Passive Design Solutions

What Passive Design Solutions does that is different from the usual stock plan vendors is they design the house to meet the PHIUS standard. This is not just a matter of adding insulation and managing airtightness; it is about optimizing the design, getting the orientation right, putting the windows in the right place (not too many on the north or west sides). It's also about the shape and form; as Leonard notes, "Using compact building shapes that reduce exterior surface area and opportunities for air infiltration and thermal bridging." The result is a building that uses as much as 90% less energy than an average house.

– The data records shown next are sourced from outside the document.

(** * DependencyTreeRnn: training and evaluation loops of the tree RNN LM

    A shallow embedding of [RnnDependencyTreeLib.cpp] and [RnnState.h]:
    the feature-label accumulator, the vocabulary construction, the
    per-token bookkeeping of [TrainRnnModel] and [TestRnnModel], the
    learning-rate discount, and the end-of-epoch checkpoint / annealing
    rule.

    C++ [double] arithmetic is kept behind the interface [Double], with
    two interpretations: IEEE-754 binary64 with round-to-nearest-even
    (on [spec_float], executable), and exact real arithmetic (on [R]).
    C++ [int] is modelled by [Z]; signed overflow is undefined behaviour
    in the source and is not modelled. *)

From Stdlib Require Import ZArith Bool List Lia Reals Lra.
From Stdlib Require Import Floats.SpecFloat.
From stdpp Require Import base option list gmap strings.

Local Open Scope Z_scope.

(** ** Arithmetic on [double] *)

Class Double (D : Type) := {
  d_of_int : Z -> D;           (* (double)i, and integer-valued literals *)
  d_add : D -> D -> D;
  d_mul : D -> D -> D;
  d_div : D -> D -> D;
  d_neg : D -> D;
  d_ltb : D -> D -> bool;      (* x < y *)
  d_eqb : D -> D -> bool;      (* x == y *)
  d_round : D -> Z             (* (int)round(x): halves away from zero *)
}.

(** [x != y] is the negation of [x == y], also on NaN. *)
Definition d_neb {D} `{Double D} (x y : D) : bool := negb (d_eqb x y).

(** The functions on [double] that the source calls and does not
    define: [log10] of the C math library, and [ExponentiateBase10],
    which is defined outside the files under study. *)
Class LibM (D : Type) := {
  log10 : D -> D;
  ExponentiateBase10 : D -> D
}.

(** *** IEEE-754 binary64 *)

Module B64.
Definition prec : Z := 53.
Definition emax : Z := 1024.

Definition of_int (i : Z) : spec_float := binary_normalize prec emax i 0 false.
Definition add : spec_float -> spec_float -> spec_float := SFadd prec emax.
Definition mul : spec_float -> spec_float -> spec_float := SFmul prec emax.
Definition div : spec_float -> spec_float -> spec_float := SFdiv prec emax.

(** [round] of <math.h> followed by the conversion to [int]; the
    conversion of NaN, of an infinity or of a value outside the range
    of [int] is undefined in the source, and yields 0 here for the
    first two. *)
Definition round (x : spec_float) : Z :=
  match x with
  | S754_finite s m e =>
      let a := match e with
               | Zneg k => Z.shiftr (Zpos m + Z.shiftl 1 (Zpos k - 1)) (Zpos k)
               | _ => Z.shiftl (Zpos m) e
               end in
      if s then - a else a
  | _ => 0
  end.

Definition is_nan (x : spec_float) : bool :=
  match x with S754_nan => true | _ => false end.

Definition is_finite (x : spec_float) : bool :=
  match x with S754_zero _ | S754_finite _ _ _ => true | _ => false end.
(** The exponent that the format gives a value of [e] binary digits
    ([fexp] of SpecFloat, at binary64). *)
Definition fexp (e : Z) : Z := Z.max (e - 53) (-1074).

(** A well-formed binary64 value between 0 and 1, both included: the
    values that the feature layer is meant to stay in. *)
Definition in_unit (x : spec_float) : bool :=
  valid_binary prec emax x && SFleb (of_int 0) x && SFleb x (of_int 1).

(** The representations of these values: a zero, or a positive canonical
    number whose exponent is below -52, or 1 itself. *)
Definition unit_shape (x : spec_float) : Prop :=
  (exists s, x = S754_zero s)
  \/ exists m e, x = S754_finite false m e
       /\ bounded prec emax m e = true
       /\ (e < -52 \/ (e = -52 /\ m = 4503599627370496%positive)).

(** The same, with +0 as the only zero: what rounding a positive product
    gives. *)
Definition small (r : spec_float) : Prop :=
  r = S754_zero false
  \/ exists m e, r = S754_finite false m e
       /\ bounded prec emax m e = true
       /\ (e < -52 \/ (e = -52 /\ m = 4503599627370496%positive)).
End B64.

#[export] Instance binary64 : Double spec_float := {
  d_of_int := B64.of_int;
  d_add := B64.add;
  d_mul := B64.mul;
  d_div := B64.div;
  d_neg := SFopp;
  d_ltb := SFltb;
  d_eqb := SFeqb;
  d_round := B64.round
}.

(** *** Exact real arithmetic *)

Module Exact.
Definition ltb (x y : R) : bool := if Rlt_dec x y then true else false.
Definition eqb (x y : R) : bool := if Req_dec_T x y then true else false.
Definition round (x : R) : Z :=
  if Rle_dec 0 x then Int_part (x + / 2)%R else - Int_part (- x + / 2)%R.
Definition log10 (x : R) : R := (ln x / ln 10)%R.
(** Modelled from the spec: [ExponentiateBase10] is defined outside the
    files under study; the spec gives the perplexity as 10 to the power
    of [-logProb/uniqueWordCount], the argument it is called with. *)
Definition exp10 (x : R) : R := Rpower 10 x.
(** The values that the feature layer is meant to stay in. *)
Definition unit_interval (x : R) : Prop := (0 <= x <= 1)%R.
End Exact.

#[export] Instance exact_real : Double R := {
  d_of_int := IZR;
  d_add := Rplus;
  d_mul := Rmult;
  d_div := Rdiv;
  d_neg := Ropp;
  d_ltb := Exact.ltb;
  d_eqb := Exact.eqb;
  d_round := Exact.round
}.

#[export] Instance exact_libm : LibM R := {
  log10 := Exact.log10;
  ExponentiateBase10 := Exact.exp10
}.

(** ** Data model *)

Section DataModel.
Context {D : Type} {W : Type}.
Context {dbl : Double D}.

(** *** RnnState.h *)

Definition c_maxNGramOrder : Z := 20.

(** [v.assign(n, x)]. *)
Definition assign {A} (n : Z) (x : A) : list A := replicate (Z.to_nat n) x.

Record RnnState := {
  InputLayer : list D;
  FeatureLayer : list D;
  RecurrentLayer : list D;
  HiddenLayer : list D;
  CompressLayer : list D;
  OutputLayer : list D;
  InputGradient : list D;
  FeatureGradient : list D;
  RecurrentGradient : list D;
  HiddenGradient : list D;
  CompressGradient : list D;
  OutputGradient : list D;
  WordHistory : list Z;
  m_orderDirectConnection : Z
}.

(** The constructor of [RnnState]; its body does not use
    [sizeDirectConnection]. *)
Definition RnnState_new (sizeVocabulary sizeHidden sizeFeature sizeClasses
    sizeCompress sizeDirectConnection orderDirectConnection : Z) : RnnState :=
  let sizeInput := sizeVocabulary in
  let sizeOutput := sizeVocabulary + sizeClasses in
  {| WordHistory := assign c_maxNGramOrder 0;
     InputLayer := assign sizeInput (d_of_int 0);
     InputGradient := assign sizeInput (d_of_int 0);
     RecurrentLayer := assign sizeHidden (d_of_int 0);
     RecurrentGradient := assign sizeHidden (d_of_int 0);
     HiddenLayer := assign sizeHidden (d_of_int 0);
     HiddenGradient := assign sizeHidden (d_of_int 0);
     FeatureLayer := assign sizeFeature (d_of_int 0);
     FeatureGradient := assign sizeFeature (d_of_int 0);
     OutputLayer := assign sizeOutput (d_of_int 0);
     OutputGradient := assign sizeOutput (d_of_int 0);
     CompressLayer := assign sizeCompress (d_of_int 0);
     CompressGradient := assign sizeCompress (d_of_int 0);
     m_orderDirectConnection := orderDirectConnection |}.

Definition set_FeatureLayer (v : list D) (s : RnnState) : RnnState :=
  Build_RnnState (InputLayer s) v (RecurrentLayer s) (HiddenLayer s)
    (CompressLayer s) (OutputLayer s) (InputGradient s) (FeatureGradient s)
    (RecurrentGradient s) (HiddenGradient s) (CompressGradient s)
    (OutputGradient s) (WordHistory s) (m_orderDirectConnection s).

(** [RnnState::GetFeatureSize]. *)
Definition State_GetFeatureSize (s : RnnState) : Z :=
  Z.of_nat (length (FeatureLayer s)).
(** C7: [evolve] works on a deep copy.  The copy is made of new
    objects, one for every individual, with the chromosome and the
    fitness of the individual; the steps of the evolution are applied
    to the copy, all of them in order, [n] times over; and when the
    steps are local, as the methods of a population are, every object
    that was there before the call, every individual of the original
    among them, is after the call as it was, and the population that is
    returned holds none of them. *)
Theorem evolve_pure {E} (evolution : list (Step E)) n (self : Population E) st :
  Forall local_step evolution →
  Forall (live st) (individuals self) →
  ∃ copies st0,
    deepcopy self st = Ok (set_individuals copies self, st0) ∧
    unchanged_in st st0 ∧
    Forall2 (copy_of st st0) (individuals self) copies ∧
    Population_evolve evolution n self st
      = apply_steps (concat (replicate (Z.to_nat n) evolution))
                    (set_individuals copies self) st0 ∧
    ∀ result st',
      Population_evolve evolution n self st = Ok (result, st') →
      unchanged_in st st' ∧
      Forall (λ a, st' !! a = st !! a) (individuals self) ∧
      Forall (λ a, length st ≤ a)%nat (individuals result).
Proof.
  intros Hlocal Hlive.
  destruct (deepcopy_spec self st Hlive) as (copies & st0 & Hcopy & Hun & Hall).
  exists copies, st0.
  assert (Population_evolve evolution n self st
          = apply_steps (concat (replicate (Z.to_nat n) evolution))
                        (set_individuals copies self) st0) as Hflat.
  { unfold Population_evolve. rewrite (bind_run _ _ _ _ _ Hcopy).
    apply evolve_batches_flat. }
  split_and!; [done | done | done | done |].
  intros result st' Hrun. rewrite Hflat in Hrun.
  assert (Forall local_step (concat (replicate (Z.to_nat n) evolution)))
    as Hlocal'.
  { clear -Hlocal. induction (Z.to_nat n) as [|k IH]; simpl; [constructor|].
    apply Forall_app. by split. }
  destruct (apply_steps_local _ st _ _ _ _ Hlocal' Hrun Hun) as [Hun' Hnew].
  { simpl. clear -Hall. induction Hall as [|a b l bs [Hb _] _ IH];
      by constructor. }
  split_and!; [done | | done].
  eapply list.Forall_impl; [exact Hlive|]. intros a Ha.
  destruct (lookup_lt_is_Some_2 st a Ha) as [ind Hind].
  by rewrite Hind, (Hun' _ _ Hind).
Qed.

End EvolveLaws.

Lemma evolve_pure_witness :
  ∃ result st',
    Population_evolve [step_evaluate; step_survive] 2 pop1234 store1234
      = Ok (result, st') ∧
    individuals result = [7; 6]%nat ∧
    unchanged_in store1234 st' ∧
    Forall (λ a, st' !! a = store1234 !! a) (individuals pop1234).
Proof.
  eexists _, _. split; [vm_compute; reflexivity|]. split; [reflexivity|].
  destruct (evolve_pure [step_evaluate; step_survive] 2 pop1234 store1234)
    as (copies & st0 & _ & _ & _ & _ & Hpure).
  - constructor; [exact (evaluate_step_local false)|].
    constructor; [apply survive_step_local | constructor].
  - unfold live. repeat constructor.
  - destruct (Hpure _ _ eq_refl) as (Hun & Hsame & _). by split.
Defined.

(** * Further properties of the module *)

(** ** Construction *)

Section Construction.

It doesn't even necessarily cost any more; Leonard told Treehugger that with the savings in mechanical systems and the simpler forms, they often cost the same as a conventional house. She notes that right now, materials are very expensive so that the difference in cost might be a bit more, "about the same cost as a granite countertop in the kitchen."

North Glen in trees

Passive Design Solutions

I am showing one particular house design, the North Glen, because I have been talking about the basic form on Treehugger for years. The particular home in the photos is on Lake Huron in Ontario, Canada, and is completely off-grid, which is a lot easier in a passive design where the heating load is so low. The design has its roots in what I have described as a colonial dumb box, noting earlier:

"There were good reasons for the colonial designers to build their houses this way: simple boxes enclose more space with less material. Windows are small because they are really expensive compared to wood siding." 

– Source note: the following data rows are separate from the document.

Definition parse (u : string) : option handle :=
  let (scheme, rest) :=
    match find_sep u with
    | Some n => (take n u, drop (n + 3) u)
    | None => ("http", u)
    end in
  let nh := first_of ["/"; "?"; "#"]%char rest in
  let host := take nh rest in
  let rest := drop nh rest in
  let np := first_of ["?"; "#"]%char rest in
  let path := take np rest in
  let rest := drop np rest in
  let nq := first_of ["#"]%char rest in
  let query := drop 1 (take nq rest) in
  let fragment := drop 1 (drop nq rest) in
  match host, strchr u " "%char with
  | String _ _, None =>
      Some (of_list
              [None; Some scheme; None; None; None; Some host; None;
               Some (match path with EmptyString => "/" | _ => path end);
               nonempty query; nonempty fragment; None])
  | _, _ => None
  end.

Definition absent (p : CURLUPart) : CURLUcode :=
  match p with
  | CURLUPART_URL => CURLUE_NO_HOST
  | CURLUPART_SCHEME => CURLUE_NO_SCHEME
  | CURLUPART_USER => CURLUE_NO_USER
  | CURLUPART_PASSWORD => CURLUE_NO_PASSWORD
  | CURLUPART_OPTIONS => CURLUE_NO_OPTIONS
  | CURLUPART_HOST => CURLUE_NO_HOST
  | CURLUPART_PORT => CURLUE_NO_PORT
  | CURLUPART_PATH => CURLUE_OK
  | CURLUPART_QUERY => CURLUE_NO_QUERY
  | CURLUPART_FRAGMENT => CURLUE_NO_FRAGMENT
  | CURLUPART_ZONEID => CURLUE_NO_ZONEID
  end.

Definition opt_str (pre : string) (s : option string) : string :=
  match s with Some x => pre ++ x | None => "" end.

Tedd Benson of Unity Homes builds a flatpack version, and told me: "Years ago, I met a contractor in Montana who simplified his estimating by charging a set amount for each inside or outside corner. Not surprisingly, most of his clients chose simple boxes, and the designers found ways to find little surprises in the vernacular of the familiar." It has done the job for hundreds of years; Plant Prefab just introduced one. When I was in the prefab business I commissioned plans from top architects, yet sold five of these for every one of the fancy plans.

North Glen Plan

Passive Design Solutions

The plans have evolved over the centuries; there are now wide open "great rooms" stretching across the width of the home, and main floor offices that can swing into main floor bedrooms for aging in place. But conceptually, it is still a basic box.

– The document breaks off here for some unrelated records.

(** The snapshot content the materializer is to create for a pair: named
    from the volume handle and the instant, bound to the snapshot object
    "snapshot-" followed by the snapshot handle in the namespace, with the
    class, deletion policy and driver of the snapshot class. *)
Definition contentFor (sc : VolumeSnapshotClass)
    (namespace volumeHandle snapshotHandle : string) (now : Z)
  : VolumeSnapshotContent :=
  {| ContentName := "volume-" +:+ volumeHandle +:+ "-" +:+ FormatInt now;
     VolumeSnapshotRef :=
       {| RefKind := "VolumeSnapshot";
          RefAPIVersion := "snapshot.storage.k8s.io/v1";
          RefName := "snapshot-" +:+ snapshotHandle;
          RefNamespace := namespace |};
     SnapshotHandle := snapshotHandle;
     ContentClassName := ClassName sc;
     ContentDeletionPolicy := ClassDeletionPolicy sc;
     ContentDriver := ClassDriver sc |}.

(** The snapshot object that references that content. *)
Definition snapshotFor (sc : VolumeSnapshotClass)
    (namespace volumeHandle snapshotHandle : string) (now : Z)
  : VolumeSnapshot :=
  {| SnapName := "snapshot-" +:+ snapshotHandle;
     SnapNamespace := namespace;
     SourceContentName :=
       ContentName (contentFor sc namespace volumeHandle snapshotHandle now);
     SnapClassName := ClassName sc |}.

(** The entries of a materialization that creates, pair after pair, the
    content and then the snapshot object, both accepted by the remote
    cluster, each content at the instant the clock gave for it. *)
Inductive Materialized (remoteClient : string) (sc : VolumeSnapshotClass)
    (namespace : string) : list (string * string) → list Entry → Prop :=
| Materialized_nil : Materialized remoteClient sc namespace [] []
| Materialized_cons volumeHandle snapshotHandle rest now entries :
    Materialized remoteClient sc namespace rest entries →
    Materialized remoteClient sc namespace ((volumeHandle, snapshotHandle) :: rest)
      (ELogInfo (Some InfoLevel)
         ("ActionAttributes - volumeHandle: " +:+ volumeHandle
          +:+ ", snapshotHandle: " +:+ snapshotHandle)
       :: ECall NowUnix now
       :: ECall (CreateSnapshotContent remoteClient
                   (contentFor sc namespace volumeHandle snapshotHandle now)) None
       :: ECall (CreateSnapshotObject remoteClient
                   (snapshotFor sc namespace volumeHandle snapshotHandle now)) None
       :: entries).

(** The capital of a small letter. *)
Definition upperAscii (c : ascii) : ascii := ascii_of_nat (nat_of_ascii c - 32).

(** [v] spells [word], a word in small letters, each letter in either
    case. *)
Fixpoint anyCase (word v : string) : Prop :=
  match word, v with
  | EmptyString, EmptyString => True
  | String w word', String c v' => (c = w ∨ c = upperAscii w) ∧ anyCase word' v'
  | _, _ => False
  end.

(** The entry is an update of the local resource that leaves it without
    the finalizer. *)
Definition removesFinalizer (e : Entry) : bool :=
  match e with
  | ECall c _ =>
      match c with
      | Update g => negb (hasFinalizer g controller.RGFinalizer)
      | _ => false
      end
  | _ => false
  end.

(** The entry is a lookup of a remote replication group that was answered
    not-found. *)
Definition notFoundFetch (e : Entry) : bool :=
  match e with
  | ECall c answer =>
      match c in Call T return T → bool with
      | GetReplicationGroup _ _ =>
          λ answer, match answer with
                    | inl err => IsNotFound err
                    | inr _ => false
                    end
      | _ => λ _, false
      end answer
  | _ => false
  end.

(** Every update in the trace that removes the finalizer comes after a
    lookup of the mirror answered not-found ([seen]: one came before the
    trace). *)
Fixpoint removalGuarded (seen : bool) (entries : list Entry) : bool :=
  match entries with
  | [] => true
  | e :: rest =>
      (if removesFinalizer e then seen else true)
      && removalGuarded (seen || notFoundFetch e) rest
  end.

(** The namespace in which the entry creates something on the remote
    cluster: a namespace itself, the snapshot object a content refers to, a
    snapshot object, or a claim. *)
Definition entryNamespace (e : Entry) : option string :=
  match e with
  | ECall c _ =>
      match c with
      | RemoteCreateNamespace _ ns => Some (NamespaceName ns)
      | CreateSnapshotContent _ content =>
          Some (RefNamespace (VolumeSnapshotRef content))
      | CreateSnapshotObject _ snap => Some (SnapNamespace snap)
      | CreatePersistentVolumeClaim _ claim => Some (ClaimNamespace claim)
      | _ => None
      end
  | _ => None
  end.

(** [namespace] with "cloned-" in front, [n] times. *)
Fixpoint cloned (n : nat) (namespace : string) : string :=
  match n with
  | O => namespace
  | S n' => "cloned-" +:+ cloned n' namespace
  end.

(** The source claim that [getPVCInformation] finds for the pair, in the
    state [k] of the outside world, lives in [namespace]. *)
Definition collides {K : Type} (handle : ∀ T, Call T → K → T * K)
    (group : DellCSIReplicationGroup) (namespace : string)
    (kv : string * string) (k : K) : bool :=
  match (value (getPVCInformation handle group kv.1 k)).1 with
  | Some pvc => String.eqb (ClaimNamespace pvc) namespace
  | None => false
  end.

(** ** More ways to read a trace *)

(** The entry is a call. *)
Definition isCall (e : Entry) : bool :=
  match e with
  | ECall _ _ => true
  | _ => false
  end.

(** The entry is a write to the local resource: an update or a deletion. *)
Definition writesLocal (e : Entry) : bool :=
  match e with
  | ECall c _ =>
      match c with
      | Update _ | Delete _ => true
      | _ => false
      end
  | _ => false
  end.

(** The first write to the local resource, if there is one, has no call
    after it. *)
Fixpoint quietAfterWrite (entries : list Entry) : bool :=
  match entries with
  | [] => true
  | e :: rest =>
      if writesLocal e then forallb (λ e', negb (isCall e')) rest
      else quietAfterWrite rest
  end.

(** The entry is one of the calls that serve the derived claims: the
    listing of the source claims, the lookup of a volume or of the storage
    class, the creation of a claim. *)
Definition servesClaims (e : Entry) : bool :=
  match e with
  | ECall c _ =>
      match c with
      | ListClaims _ _ | GetVolume _ | GetStorageClass _ _
      | CreatePersistentVolumeClaim _ _ => true
      | _ => false
      end
  | _ => false
  end.

(** The claim the entry creates, if it creates one. *)
Definition createdClaim (e : Entry) : option PersistentVolumeClaim :=
  match e with
  | ECall c _ =>
      match c with
      | CreatePersistentVolumeClaim _ claim => Some claim
      | _ => None
      end
  | _ => None
  end.

(** The entry is the lookup of a volume. *)
Definition isVolumeLookup (e : Entry) : bool :=
  match e with
  | ECall c _ =>
      match c with
      | GetVolume _ => true
      | _ => false
      end
  | _ => false
  end.

(** The entry is the lookup of the volume [name], answered with a volume of
    handle [volumeHandle]. *)
Definition volumeFound (name volumeHandle : string) (e : Entry) : bool :=
  match e with
  | ECall c answer =>
      match c in Call T return T → bool with
      | GetVolume n =>
          λ answer, match answer with
                    | inr pv => String.eqb n name
                                && String.eqb (VolumeHandle pv) volumeHandle
                    | inl _ => false
                    end
      | _ => λ _, false
      end answer
  | _ => false
  end.

(** The entry creates a snapshot object. *)
Definition isSnapshotCreation (e : Entry) : bool :=
  match e with
  | ECall c _ =>
      match c with
      | CreateSnapshotObject _ _ => true
      | _ => false
      end
  | _ => false
  end.

(** [content] is the creation of a snapshot content that the remote
    cluster accepted and [snapshot] the creation, on the same cluster, of
    the snapshot object of that content: the object names the content as
    its source, the content refers to the object by name and namespace,
    and both are of the same class. *)
Definition bindsContent (content snapshot : Entry) : bool :=
  match content, snapshot with
  | ECall c1 answer, ECall c2 _ =>
      match c1 in Call T return T → bool with
      | CreateSnapshotContent cluster1 ct =>
          λ answer,
            match answer, c2 with
            | None, CreateSnapshotObject cluster2 sn =>
                String.eqb cluster1 cluster2
                && String.eqb (ContentName ct) (SourceContentName sn)
                && String.eqb (RefName (VolumeSnapshotRef ct)) (SnapName sn)
                && String.eqb (RefNamespace (VolumeSnapshotRef ct)) (SnapNamespace sn)
                && String.eqb (ContentClassName ct) (SnapClassName sn)
            | _, _ => false
            end
      | _ => λ _, false
      end answer
  | _, _ => false
  end.

(** Every creation of a snapshot object in the trace comes right after the
    accepted creation of its content ([previous]: the entry before the
    trace). *)
Fixpoint snapshotsFollowContents (previous : option Entry) (entries : list Entry)
  : bool :=
  match entries with
  | [] => true
  | e :: rest =>
      (if isSnapshotCreation e
       then match previous with
            | Some p => bindsContent p e
            | None => false
            end
       else true)
      && snapshotsFollowContents (Some e) rest
  end.

(** The entry is one the snapshot materializer leaves: a log line, a line
    on standard output, a reading of the clock, a lookup of the source
    claims and volumes, or a lookup or creation of a namespace, snapshot
    class, snapshot content, snapshot object, storage class or claim on the
    remote cluster.  It is not an event, no call about a replication group
    and no write to the local cluster. *)
Definition materializes (e : Entry) : bool :=
  match e with
  | ECall c _ =>
      match c with
      | ListClaims _ _ | GetVolume _ | GetNamespace _ _
      | RemoteCreateNamespace _ _ | GetSnapshotClass _ _
      | CreateSnapshotClass _ _ | CreateSnapshotContent _ _
      | CreateSnapshotObject _ _ | GetStorageClass _ _
      | CreatePersistentVolumeClaim _ _ | NowUnix => true
      | _ => false
      end
  | EEvent _ _ _ _ => false
  | _ => true
  end.

(** ** An outside world with faults

    The scripted answers of [Script], with the faults that are set: a
    connection that is not resolved, a listing of claims that fails, writes
    to the local cluster or to the remote cluster that are refused. *)
Module Outage.

Record Faults := {
  connection : option error;
  listing : option error;
  localWrites : option error;
  remoteWrites : option error
}.

Definition refused : error := {| IsNotFound := false; Error := "refused" |}.

Definition handle (a : Script.Answers) (f : Faults) (T : Type) (c : Call T) (now : Z)
  : T * Z :=
  match c in Call T return T * Z with
  | Get _ => (Script.localGroup a, now)
  | Update _ => (localWrites f, now)
  | Delete _ => (localWrites f, now)
  | ListClaims _ _ =>
      (match listing f with
       | Some e => inl e
       | None => inr (Script.claims a)
       end, now)
  | GetVolume name => (Script.volume a name, now)
  | GetClusterID => (Script.clusterID a, now)
  | GetConnection _ => (connection f, now)
  | GetReplicationGroup _ _ => (Script.mirror a, now)
  | UpdateReplicationGroup _ _ => (remoteWrites f, now)
  | CreateReplicationGroup _ _ => (remoteWrites f, now)
  | GetNamespace _ _ => (Script.namespace a, now)
  | RemoteCreateNamespace _ _ => (remoteWrites f, now)
  | GetSnapshotClass _ _ => (Script.snapshotClass a, now)
  | CreateSnapshotClass _ _ => (remoteWrites f, now)
  | CreateSnapshotContent _ _ => (remoteWrites f, now)
  | CreateSnapshotObject _ _ => (remoteWrites f, now)
  | GetStorageClass _ _ => (Script.storageClass a, now)
  | CreatePersistentVolumeClaim _ _ => (remoteWrites f, now)
  | NowUnix => (now, now + 1)
  end.

Definition unreachable : Faults :=
  {| connection := Some refused; listing := None;
     localWrites := None; remoteWrites := None |}.

Definition readOnlyRemote : Faults :=
  {| connection := None; listing := None;
     localWrites := None; remoteWrites := Some refused |}.

Definition unlisted : Faults :=
  {| connection := None; listing := Some refused;
     localWrites := None; remoteWrites := None |}.

End Outage.

(** ** More resources for the examples *)
Module Cases.

(** A local cluster on which the resource is not found. *)
Definition gone : Script.Answers :=
  {| Script.clusterID := "cluster-A";
     Script.localGroup := inl Memory.notFound;
     Script.mirror := inl Memory.notFound;
     Script.namespace := inl Memory.notFound;
     Script.snapshotClass := inl Memory.notFound;
     Script.storageClass := inl Memory.notFound;
     Script.claims := [];
     Script.volume := λ _, inl Memory.notFound |}.

(** A remote cluster whose lookups of replication groups fail. *)
Definition unreadable (local : DellCSIReplicationGroup) : Script.Answers :=
  {| Script.clusterID := "cluster-A";
     Script.localGroup := inr local;
     Script.mirror := inl Outage.refused;
     Script.namespace := inl Memory.notFound;
     Script.snapshotClass := inl Memory.notFound;
     Script.storageClass := inl Memory.notFound;
     Script.claims := [];
     Script.volume := λ _, inl Memory.notFound |}.

(** A remote cluster that has the namespace ns1 and no snapshot class. *)
Definition namespaceThere (local : DellCSIReplicationGroup) : Script.Answers :=
  {| Script.clusterID := "cluster-A";
     Script.localGroup := inr local;
     Script.mirror := inl Memory.notFound;
     Script.namespace := inr {| NamespaceName := "ns1" |};
     Script.snapshotClass := inl Memory.notFound;
     Script.storageClass := inl Memory.notFound;
     Script.claims := [];
     Script.volume := λ _, inl Memory.notFound |}.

The great benefit of selling plans is that they can go anywhere; modular can only travel short distances, flat pack a bit farther, but these houses can be found as far north as Inuvik. The PHIUS standard differs from the original Passivhaus in that it is tuned to local climates, and if the house is in the far north they adapt the insulation accordingly.

The downside is that the client is just buying plans, and works with a local builder, so quality control can be an issue. But Passive Design Solutions says "our experience has proven that any builder who is interested in learning how to build Passive can do it. Our drawings are clear, comprehensive, and detailed, taking into consideration conventional building materials and techniques. If you can build a house, you can build a Passive House!"

Years ago I wrote that good architects selling good plans is a good thing. But selling houses designed to PHIUS standards is an even better thing, making them affordable and accessible to a much larger market. In that post, written in the last economic crisis, I concluded:

"The traditional model of the profession is broken. Now, in the current housing crisis, the traditional development model is broken as well. Instead of sitting on their hands waiting for the phone to ring, why don't all of the underemployed architects flood the internet with plans for small, green, efficient, and lovely architect-designed plans?"

Natalie Leonard may not be pleased with my inviting the entire profession to compete with her, but she is a terrific role model, showing her local market how to build an efficient home, and building a new business helping people do it everywhere. We need so much more of this.